INSTRUCTIONS TO FOLLOW
Check each line of the entries. Copy the ones that contain the string "clamps".

RECORD EXTRACTS
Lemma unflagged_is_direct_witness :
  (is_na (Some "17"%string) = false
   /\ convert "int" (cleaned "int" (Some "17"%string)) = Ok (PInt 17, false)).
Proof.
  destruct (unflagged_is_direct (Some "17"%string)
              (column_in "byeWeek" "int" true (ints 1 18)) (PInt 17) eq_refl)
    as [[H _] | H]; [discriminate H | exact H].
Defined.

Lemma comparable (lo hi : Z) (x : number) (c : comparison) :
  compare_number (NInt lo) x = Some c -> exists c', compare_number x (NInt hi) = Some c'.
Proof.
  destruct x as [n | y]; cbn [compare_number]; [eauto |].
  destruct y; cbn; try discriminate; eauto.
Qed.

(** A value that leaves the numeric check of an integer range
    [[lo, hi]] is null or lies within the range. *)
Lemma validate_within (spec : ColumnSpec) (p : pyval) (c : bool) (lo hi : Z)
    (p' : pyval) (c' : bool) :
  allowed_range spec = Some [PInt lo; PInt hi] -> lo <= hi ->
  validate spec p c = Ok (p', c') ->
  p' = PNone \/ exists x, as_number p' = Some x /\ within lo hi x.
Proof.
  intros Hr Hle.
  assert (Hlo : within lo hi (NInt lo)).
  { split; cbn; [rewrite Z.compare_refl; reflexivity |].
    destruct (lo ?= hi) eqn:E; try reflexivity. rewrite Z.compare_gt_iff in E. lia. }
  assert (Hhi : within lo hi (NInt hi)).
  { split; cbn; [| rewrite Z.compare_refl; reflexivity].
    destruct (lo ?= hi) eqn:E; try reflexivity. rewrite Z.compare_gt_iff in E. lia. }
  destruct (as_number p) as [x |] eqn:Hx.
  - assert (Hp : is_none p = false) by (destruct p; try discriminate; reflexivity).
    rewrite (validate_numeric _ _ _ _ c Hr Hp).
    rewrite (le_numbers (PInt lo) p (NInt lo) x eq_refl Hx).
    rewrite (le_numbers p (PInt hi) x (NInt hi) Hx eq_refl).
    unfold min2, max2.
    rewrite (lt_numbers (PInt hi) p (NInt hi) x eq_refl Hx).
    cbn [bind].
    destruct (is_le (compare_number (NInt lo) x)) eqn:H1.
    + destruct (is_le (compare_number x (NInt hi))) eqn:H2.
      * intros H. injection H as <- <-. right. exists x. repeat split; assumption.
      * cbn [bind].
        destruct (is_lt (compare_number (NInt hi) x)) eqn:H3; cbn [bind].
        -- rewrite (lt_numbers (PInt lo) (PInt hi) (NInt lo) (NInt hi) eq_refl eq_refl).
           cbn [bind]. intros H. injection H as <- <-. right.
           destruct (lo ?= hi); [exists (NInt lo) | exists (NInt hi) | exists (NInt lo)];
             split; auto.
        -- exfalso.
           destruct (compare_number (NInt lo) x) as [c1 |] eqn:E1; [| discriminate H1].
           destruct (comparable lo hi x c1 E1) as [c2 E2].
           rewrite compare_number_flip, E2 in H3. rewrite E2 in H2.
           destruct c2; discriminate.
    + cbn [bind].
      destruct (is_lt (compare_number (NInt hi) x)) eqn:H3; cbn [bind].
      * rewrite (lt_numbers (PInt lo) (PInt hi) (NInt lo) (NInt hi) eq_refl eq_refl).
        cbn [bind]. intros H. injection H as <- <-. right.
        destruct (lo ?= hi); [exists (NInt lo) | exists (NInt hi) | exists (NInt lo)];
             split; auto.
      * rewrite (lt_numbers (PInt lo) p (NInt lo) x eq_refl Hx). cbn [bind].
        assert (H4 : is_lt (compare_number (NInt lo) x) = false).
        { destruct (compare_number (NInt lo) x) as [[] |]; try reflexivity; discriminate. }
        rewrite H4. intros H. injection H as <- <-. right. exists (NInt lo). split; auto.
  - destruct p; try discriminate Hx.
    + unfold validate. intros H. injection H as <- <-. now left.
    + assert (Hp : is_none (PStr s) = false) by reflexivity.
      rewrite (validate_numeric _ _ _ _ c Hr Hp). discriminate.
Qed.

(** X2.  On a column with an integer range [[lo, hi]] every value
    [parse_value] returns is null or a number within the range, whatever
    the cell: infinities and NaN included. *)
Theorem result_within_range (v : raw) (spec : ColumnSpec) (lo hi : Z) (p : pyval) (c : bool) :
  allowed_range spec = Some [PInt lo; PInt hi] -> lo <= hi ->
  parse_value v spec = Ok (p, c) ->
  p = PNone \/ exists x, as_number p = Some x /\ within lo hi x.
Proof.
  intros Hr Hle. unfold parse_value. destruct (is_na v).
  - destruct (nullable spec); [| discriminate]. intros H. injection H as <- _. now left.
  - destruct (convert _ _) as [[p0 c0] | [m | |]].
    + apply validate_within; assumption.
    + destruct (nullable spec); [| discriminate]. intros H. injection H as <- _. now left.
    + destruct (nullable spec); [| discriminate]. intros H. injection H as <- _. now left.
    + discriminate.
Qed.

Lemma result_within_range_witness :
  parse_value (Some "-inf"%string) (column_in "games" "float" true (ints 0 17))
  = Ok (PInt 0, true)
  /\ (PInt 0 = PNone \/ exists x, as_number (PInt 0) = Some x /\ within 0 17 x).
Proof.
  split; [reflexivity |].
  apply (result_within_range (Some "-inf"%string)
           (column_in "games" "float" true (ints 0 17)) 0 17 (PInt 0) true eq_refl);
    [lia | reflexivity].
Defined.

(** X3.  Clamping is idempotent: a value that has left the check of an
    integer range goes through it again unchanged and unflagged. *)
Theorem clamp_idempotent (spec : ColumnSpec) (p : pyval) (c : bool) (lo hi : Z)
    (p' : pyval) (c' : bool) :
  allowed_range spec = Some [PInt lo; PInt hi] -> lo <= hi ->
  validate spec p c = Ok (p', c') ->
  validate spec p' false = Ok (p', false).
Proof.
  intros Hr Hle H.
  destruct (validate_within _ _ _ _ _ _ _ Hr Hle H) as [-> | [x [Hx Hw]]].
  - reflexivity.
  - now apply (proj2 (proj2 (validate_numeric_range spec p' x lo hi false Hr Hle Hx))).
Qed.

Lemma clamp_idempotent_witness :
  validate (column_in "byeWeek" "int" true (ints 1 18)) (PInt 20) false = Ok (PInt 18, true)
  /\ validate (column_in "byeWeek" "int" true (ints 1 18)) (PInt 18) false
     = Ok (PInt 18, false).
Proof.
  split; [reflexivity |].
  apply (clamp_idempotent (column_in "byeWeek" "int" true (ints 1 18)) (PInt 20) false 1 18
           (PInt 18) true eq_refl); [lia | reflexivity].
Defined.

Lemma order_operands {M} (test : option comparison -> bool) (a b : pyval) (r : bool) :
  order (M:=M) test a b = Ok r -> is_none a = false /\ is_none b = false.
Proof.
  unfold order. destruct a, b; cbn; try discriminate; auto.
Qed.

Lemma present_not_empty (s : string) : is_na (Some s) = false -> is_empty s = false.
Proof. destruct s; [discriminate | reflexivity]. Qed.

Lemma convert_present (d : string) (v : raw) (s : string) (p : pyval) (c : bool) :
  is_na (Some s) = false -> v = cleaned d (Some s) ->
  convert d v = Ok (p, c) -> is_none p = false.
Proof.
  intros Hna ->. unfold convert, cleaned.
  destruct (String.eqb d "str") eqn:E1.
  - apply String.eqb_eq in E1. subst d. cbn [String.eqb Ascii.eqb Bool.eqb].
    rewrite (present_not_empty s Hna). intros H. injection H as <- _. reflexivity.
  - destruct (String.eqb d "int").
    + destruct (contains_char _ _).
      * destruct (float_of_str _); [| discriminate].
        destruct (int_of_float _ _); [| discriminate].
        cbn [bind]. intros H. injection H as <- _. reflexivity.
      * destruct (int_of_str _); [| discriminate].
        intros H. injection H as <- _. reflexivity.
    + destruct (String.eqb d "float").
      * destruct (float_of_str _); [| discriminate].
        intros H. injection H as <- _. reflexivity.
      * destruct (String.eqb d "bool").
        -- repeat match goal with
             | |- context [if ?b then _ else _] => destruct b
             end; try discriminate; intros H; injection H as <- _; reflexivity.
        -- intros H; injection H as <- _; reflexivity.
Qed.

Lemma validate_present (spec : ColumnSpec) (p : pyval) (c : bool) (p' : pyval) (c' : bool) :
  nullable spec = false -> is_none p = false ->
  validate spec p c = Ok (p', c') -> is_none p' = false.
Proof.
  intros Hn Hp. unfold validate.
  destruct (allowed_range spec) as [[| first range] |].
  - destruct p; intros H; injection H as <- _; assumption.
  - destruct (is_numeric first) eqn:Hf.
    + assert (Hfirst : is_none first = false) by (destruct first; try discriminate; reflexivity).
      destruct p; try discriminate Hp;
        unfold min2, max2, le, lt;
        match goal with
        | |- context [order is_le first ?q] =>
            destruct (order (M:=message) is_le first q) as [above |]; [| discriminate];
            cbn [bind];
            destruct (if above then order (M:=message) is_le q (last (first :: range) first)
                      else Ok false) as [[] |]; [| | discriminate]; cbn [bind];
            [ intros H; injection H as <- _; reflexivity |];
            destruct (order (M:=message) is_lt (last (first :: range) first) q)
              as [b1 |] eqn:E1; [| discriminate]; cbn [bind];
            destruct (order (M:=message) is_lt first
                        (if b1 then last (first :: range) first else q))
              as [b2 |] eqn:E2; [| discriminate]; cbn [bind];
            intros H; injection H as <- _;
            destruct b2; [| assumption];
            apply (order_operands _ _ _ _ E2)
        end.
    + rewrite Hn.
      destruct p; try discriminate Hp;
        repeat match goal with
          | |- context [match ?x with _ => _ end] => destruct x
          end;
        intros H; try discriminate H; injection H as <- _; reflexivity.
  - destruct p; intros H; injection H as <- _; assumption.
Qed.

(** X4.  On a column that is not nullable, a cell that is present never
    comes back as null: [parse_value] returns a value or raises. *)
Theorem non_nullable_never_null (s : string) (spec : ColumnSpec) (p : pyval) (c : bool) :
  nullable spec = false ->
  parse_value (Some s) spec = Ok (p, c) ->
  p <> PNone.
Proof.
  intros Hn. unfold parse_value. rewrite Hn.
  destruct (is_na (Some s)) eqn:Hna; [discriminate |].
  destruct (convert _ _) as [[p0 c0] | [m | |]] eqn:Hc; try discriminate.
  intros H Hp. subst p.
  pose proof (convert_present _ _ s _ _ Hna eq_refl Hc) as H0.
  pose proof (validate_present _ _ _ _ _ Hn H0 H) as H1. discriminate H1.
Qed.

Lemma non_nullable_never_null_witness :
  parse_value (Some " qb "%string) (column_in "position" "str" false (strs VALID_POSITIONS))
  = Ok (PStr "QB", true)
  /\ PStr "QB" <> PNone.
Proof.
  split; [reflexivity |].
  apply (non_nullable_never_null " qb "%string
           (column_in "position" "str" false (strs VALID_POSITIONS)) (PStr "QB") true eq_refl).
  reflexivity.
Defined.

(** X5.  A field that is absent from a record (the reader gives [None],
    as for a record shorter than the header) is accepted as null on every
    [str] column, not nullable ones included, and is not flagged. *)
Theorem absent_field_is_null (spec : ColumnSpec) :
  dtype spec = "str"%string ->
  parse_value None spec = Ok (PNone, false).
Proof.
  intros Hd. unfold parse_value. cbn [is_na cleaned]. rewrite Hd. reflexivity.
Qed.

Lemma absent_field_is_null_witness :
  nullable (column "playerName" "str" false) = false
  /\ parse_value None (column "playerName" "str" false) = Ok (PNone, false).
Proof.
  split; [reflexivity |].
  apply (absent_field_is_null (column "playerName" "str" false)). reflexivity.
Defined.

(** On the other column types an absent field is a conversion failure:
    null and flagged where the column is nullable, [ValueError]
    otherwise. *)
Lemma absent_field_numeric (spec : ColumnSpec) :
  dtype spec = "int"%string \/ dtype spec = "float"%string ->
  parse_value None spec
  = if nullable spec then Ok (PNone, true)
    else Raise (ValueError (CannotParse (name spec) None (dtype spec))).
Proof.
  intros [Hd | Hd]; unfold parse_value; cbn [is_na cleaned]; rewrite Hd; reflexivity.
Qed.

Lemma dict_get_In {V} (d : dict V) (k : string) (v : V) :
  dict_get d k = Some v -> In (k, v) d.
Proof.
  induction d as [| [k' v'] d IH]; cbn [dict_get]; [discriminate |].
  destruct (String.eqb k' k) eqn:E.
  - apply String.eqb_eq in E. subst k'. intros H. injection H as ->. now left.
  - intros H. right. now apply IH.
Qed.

--

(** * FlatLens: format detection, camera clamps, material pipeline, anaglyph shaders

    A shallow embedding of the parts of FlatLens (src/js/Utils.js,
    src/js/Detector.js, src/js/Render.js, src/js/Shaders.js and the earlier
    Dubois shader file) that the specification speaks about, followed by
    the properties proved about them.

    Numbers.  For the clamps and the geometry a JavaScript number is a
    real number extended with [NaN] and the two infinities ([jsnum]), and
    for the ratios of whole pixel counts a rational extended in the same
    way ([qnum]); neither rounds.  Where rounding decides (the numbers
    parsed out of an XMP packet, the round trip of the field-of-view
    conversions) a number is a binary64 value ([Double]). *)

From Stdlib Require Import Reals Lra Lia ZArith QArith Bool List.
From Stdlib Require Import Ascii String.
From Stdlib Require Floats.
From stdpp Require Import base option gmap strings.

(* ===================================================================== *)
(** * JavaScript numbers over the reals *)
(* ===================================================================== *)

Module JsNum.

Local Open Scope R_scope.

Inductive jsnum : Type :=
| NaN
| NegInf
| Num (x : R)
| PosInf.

---

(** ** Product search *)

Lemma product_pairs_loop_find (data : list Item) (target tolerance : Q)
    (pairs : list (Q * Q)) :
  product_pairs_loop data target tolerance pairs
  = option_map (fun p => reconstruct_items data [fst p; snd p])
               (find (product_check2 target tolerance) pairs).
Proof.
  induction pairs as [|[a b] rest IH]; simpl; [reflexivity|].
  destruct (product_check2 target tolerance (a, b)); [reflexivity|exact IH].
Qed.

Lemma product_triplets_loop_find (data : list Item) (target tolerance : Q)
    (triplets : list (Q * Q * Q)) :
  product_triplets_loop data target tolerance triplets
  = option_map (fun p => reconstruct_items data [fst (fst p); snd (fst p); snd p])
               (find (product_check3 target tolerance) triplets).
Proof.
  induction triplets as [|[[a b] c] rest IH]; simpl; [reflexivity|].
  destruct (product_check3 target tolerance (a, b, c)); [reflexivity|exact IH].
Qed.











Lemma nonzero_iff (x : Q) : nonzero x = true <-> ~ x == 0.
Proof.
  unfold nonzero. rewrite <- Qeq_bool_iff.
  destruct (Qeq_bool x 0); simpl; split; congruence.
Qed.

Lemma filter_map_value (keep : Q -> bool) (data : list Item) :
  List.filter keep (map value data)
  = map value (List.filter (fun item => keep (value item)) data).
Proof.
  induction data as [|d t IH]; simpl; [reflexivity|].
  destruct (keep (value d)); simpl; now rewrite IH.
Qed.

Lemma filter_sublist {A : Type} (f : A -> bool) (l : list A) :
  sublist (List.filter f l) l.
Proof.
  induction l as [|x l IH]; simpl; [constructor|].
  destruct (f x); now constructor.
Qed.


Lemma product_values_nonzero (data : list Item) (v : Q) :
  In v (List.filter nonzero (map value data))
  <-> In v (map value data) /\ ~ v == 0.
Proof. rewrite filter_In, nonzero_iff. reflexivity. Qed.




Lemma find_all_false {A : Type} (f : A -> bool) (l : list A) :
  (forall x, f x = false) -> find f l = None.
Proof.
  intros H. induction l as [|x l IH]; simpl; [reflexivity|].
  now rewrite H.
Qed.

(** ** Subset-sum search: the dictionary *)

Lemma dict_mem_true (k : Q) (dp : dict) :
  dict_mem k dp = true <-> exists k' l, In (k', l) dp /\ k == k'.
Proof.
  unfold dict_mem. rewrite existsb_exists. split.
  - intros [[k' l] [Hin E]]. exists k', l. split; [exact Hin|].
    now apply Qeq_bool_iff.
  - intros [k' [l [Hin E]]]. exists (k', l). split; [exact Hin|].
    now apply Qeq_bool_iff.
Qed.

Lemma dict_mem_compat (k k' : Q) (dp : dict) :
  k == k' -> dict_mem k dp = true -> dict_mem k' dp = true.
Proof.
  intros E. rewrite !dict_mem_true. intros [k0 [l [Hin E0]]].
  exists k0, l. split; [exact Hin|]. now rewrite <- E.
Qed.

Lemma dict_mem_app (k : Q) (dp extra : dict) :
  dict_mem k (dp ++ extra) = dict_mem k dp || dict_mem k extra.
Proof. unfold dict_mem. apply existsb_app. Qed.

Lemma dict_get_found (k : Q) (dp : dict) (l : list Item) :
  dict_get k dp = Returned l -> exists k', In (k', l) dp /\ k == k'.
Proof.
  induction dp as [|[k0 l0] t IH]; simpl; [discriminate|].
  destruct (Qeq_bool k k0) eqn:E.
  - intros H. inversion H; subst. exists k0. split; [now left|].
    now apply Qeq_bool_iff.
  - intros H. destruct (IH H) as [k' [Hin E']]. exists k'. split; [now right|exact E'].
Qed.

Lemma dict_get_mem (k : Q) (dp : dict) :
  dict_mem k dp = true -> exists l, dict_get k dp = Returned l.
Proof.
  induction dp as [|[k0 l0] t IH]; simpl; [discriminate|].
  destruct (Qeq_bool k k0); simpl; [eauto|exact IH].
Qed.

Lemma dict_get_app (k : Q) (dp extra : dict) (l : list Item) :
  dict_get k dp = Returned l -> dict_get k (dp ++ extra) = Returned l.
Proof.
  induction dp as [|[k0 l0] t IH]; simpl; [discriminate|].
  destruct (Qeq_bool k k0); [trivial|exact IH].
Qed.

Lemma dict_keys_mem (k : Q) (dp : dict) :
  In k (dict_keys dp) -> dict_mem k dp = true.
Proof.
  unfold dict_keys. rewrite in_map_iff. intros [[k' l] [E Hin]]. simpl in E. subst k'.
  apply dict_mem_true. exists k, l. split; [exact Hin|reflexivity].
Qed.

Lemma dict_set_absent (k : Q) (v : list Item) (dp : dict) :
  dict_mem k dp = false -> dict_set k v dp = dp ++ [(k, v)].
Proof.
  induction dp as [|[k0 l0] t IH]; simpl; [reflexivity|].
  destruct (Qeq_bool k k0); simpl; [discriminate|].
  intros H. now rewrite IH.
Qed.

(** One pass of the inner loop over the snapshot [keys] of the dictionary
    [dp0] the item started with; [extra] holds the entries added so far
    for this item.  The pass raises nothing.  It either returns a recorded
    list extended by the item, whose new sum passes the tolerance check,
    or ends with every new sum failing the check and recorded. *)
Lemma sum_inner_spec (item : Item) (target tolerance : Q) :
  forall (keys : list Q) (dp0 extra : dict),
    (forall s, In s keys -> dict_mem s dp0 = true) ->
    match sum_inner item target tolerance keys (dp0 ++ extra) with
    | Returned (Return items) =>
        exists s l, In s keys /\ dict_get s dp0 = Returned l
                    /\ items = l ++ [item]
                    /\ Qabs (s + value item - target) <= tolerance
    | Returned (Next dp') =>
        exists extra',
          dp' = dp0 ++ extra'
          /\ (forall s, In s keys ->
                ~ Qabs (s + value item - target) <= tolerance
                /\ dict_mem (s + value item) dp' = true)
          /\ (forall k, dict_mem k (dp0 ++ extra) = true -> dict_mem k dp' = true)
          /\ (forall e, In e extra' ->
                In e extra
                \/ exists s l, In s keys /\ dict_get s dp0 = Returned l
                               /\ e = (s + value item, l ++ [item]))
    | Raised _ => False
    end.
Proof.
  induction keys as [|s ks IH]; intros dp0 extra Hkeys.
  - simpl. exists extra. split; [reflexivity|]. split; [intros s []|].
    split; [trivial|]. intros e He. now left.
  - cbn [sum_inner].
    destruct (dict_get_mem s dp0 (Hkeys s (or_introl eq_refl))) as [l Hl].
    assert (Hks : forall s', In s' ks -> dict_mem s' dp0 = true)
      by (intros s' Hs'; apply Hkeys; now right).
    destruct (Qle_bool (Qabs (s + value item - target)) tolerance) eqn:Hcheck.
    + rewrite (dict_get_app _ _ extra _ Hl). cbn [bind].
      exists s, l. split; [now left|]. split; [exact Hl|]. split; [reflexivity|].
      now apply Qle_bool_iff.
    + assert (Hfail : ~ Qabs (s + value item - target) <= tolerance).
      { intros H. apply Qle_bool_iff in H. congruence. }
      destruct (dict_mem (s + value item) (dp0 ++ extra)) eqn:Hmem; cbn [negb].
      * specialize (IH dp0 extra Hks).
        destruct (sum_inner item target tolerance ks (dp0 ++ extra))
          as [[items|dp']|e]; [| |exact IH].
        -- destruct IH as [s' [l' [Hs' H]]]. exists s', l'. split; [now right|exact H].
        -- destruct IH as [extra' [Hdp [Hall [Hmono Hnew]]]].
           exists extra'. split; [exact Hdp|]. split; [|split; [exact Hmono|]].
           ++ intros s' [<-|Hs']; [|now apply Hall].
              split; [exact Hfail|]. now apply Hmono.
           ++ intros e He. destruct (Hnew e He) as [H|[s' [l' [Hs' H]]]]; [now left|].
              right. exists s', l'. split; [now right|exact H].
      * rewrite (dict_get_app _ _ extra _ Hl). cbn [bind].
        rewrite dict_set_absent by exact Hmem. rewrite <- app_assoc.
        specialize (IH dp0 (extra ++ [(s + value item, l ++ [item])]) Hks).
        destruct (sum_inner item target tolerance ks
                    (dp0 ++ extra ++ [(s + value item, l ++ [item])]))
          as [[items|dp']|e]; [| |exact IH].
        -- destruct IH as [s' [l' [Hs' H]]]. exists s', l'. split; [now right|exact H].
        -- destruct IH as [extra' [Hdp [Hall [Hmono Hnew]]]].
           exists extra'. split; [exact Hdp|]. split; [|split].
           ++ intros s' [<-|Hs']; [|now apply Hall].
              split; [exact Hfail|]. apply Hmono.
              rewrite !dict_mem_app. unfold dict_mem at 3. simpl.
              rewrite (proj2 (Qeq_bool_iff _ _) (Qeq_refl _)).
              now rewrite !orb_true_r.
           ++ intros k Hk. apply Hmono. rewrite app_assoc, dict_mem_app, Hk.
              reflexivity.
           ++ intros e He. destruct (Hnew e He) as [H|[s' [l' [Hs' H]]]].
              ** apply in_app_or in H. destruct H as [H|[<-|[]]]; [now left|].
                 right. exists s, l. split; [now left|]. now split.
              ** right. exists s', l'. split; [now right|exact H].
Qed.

SOLUTION TO THE PROBLEM
(** * FlatLens: format detection, camera clamps, material pipeline, anaglyph shaders
    Numbers.  For the clamps and the geometry a JavaScript number is a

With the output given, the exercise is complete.